[TO DO]
Taking the first line of the listing as the start and the line containing "capacity_reservation_id x ≠" as the end, reproduce everything in between exactly, both ends included.

[DATASET EXTRACT]

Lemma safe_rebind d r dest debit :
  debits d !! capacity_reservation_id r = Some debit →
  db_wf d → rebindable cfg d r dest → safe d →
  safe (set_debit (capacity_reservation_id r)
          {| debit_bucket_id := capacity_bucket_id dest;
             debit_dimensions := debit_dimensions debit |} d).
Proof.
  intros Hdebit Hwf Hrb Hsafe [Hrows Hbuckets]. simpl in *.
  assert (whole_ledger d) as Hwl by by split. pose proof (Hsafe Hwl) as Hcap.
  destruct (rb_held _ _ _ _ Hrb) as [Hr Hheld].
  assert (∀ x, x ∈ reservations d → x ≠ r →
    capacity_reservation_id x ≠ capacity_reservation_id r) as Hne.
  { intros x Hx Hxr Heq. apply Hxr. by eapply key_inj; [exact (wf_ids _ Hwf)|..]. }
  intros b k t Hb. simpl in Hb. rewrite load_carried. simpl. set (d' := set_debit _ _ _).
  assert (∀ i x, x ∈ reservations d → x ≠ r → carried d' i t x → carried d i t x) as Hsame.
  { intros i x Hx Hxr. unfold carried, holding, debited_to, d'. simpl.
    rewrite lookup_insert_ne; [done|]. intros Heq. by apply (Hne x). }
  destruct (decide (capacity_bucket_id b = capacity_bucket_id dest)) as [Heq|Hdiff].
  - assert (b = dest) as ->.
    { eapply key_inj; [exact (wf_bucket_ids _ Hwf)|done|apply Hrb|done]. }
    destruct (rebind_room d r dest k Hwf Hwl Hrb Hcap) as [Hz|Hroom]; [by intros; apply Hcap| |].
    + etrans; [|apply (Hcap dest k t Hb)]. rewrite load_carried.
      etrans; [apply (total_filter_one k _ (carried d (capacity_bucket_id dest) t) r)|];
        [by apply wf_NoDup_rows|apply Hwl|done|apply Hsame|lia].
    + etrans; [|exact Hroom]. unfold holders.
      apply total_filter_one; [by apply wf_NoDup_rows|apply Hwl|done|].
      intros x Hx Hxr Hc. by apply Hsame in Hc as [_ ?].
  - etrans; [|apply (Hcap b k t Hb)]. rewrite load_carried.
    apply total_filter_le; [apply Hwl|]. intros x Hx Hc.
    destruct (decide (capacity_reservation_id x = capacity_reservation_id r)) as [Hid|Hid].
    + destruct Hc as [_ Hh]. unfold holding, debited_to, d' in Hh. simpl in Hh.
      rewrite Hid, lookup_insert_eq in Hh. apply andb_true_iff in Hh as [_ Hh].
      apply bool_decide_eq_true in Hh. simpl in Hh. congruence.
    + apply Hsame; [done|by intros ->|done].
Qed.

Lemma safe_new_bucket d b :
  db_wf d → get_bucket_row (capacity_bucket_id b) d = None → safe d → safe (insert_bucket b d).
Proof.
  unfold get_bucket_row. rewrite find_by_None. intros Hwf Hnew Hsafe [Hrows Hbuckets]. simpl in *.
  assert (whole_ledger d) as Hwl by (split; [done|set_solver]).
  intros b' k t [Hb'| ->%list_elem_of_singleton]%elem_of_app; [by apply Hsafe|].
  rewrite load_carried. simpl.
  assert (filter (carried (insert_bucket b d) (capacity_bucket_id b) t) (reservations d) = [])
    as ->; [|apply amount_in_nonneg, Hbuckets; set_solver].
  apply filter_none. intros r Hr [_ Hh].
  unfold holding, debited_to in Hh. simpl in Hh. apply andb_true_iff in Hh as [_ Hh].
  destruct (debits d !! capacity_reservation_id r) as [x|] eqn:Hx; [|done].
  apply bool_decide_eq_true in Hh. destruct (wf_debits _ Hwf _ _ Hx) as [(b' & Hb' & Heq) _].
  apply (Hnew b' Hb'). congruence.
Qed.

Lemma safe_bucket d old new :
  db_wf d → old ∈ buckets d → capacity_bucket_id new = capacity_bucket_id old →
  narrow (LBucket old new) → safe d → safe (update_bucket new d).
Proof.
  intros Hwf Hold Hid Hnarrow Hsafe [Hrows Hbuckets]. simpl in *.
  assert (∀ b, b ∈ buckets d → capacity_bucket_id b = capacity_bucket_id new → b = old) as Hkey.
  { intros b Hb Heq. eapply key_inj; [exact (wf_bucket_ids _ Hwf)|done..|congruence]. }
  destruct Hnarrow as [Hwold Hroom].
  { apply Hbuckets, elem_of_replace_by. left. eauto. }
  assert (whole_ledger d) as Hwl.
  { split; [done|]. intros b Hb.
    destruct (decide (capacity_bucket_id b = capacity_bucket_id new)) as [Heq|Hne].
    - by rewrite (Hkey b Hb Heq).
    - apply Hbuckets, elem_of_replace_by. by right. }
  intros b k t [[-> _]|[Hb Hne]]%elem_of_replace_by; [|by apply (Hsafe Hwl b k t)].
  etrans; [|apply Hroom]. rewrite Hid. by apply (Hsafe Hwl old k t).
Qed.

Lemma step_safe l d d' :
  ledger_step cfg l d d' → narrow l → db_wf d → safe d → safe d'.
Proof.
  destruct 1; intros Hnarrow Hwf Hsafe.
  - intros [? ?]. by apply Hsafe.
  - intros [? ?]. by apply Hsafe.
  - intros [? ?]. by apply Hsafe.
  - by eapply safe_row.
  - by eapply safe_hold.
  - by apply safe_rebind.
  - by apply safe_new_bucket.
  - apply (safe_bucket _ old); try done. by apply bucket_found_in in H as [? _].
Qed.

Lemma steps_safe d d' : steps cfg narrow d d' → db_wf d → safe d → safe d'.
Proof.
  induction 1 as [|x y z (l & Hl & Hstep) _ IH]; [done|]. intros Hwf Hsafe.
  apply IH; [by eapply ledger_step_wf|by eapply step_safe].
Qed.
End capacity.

[FINAL ANSWER]
Lemma safe_rebind d r dest debit :
  debits d !! capacity_reservation_id r = Some debit →
  db_wf d → rebindable cfg d r dest → safe d →
  safe (set_debit (capacity_reservation_id r)
          {| debit_bucket_id := capacity_bucket_id dest;
             debit_dimensions := debit_dimensions debit |} d).
Proof.
  intros Hdebit Hwf Hrb Hsafe [Hrows Hbuckets]. simpl in *.
  assert (whole_ledger d) as Hwl by by split. pose proof (Hsafe Hwl) as Hcap.
  destruct (rb_held _ _ _ _ Hrb) as [Hr Hheld].
  assert (∀ x, x ∈ reservations d → x ≠ r →
    capacity_reservation_id x ≠ capacity_reservation_id r) as Hne.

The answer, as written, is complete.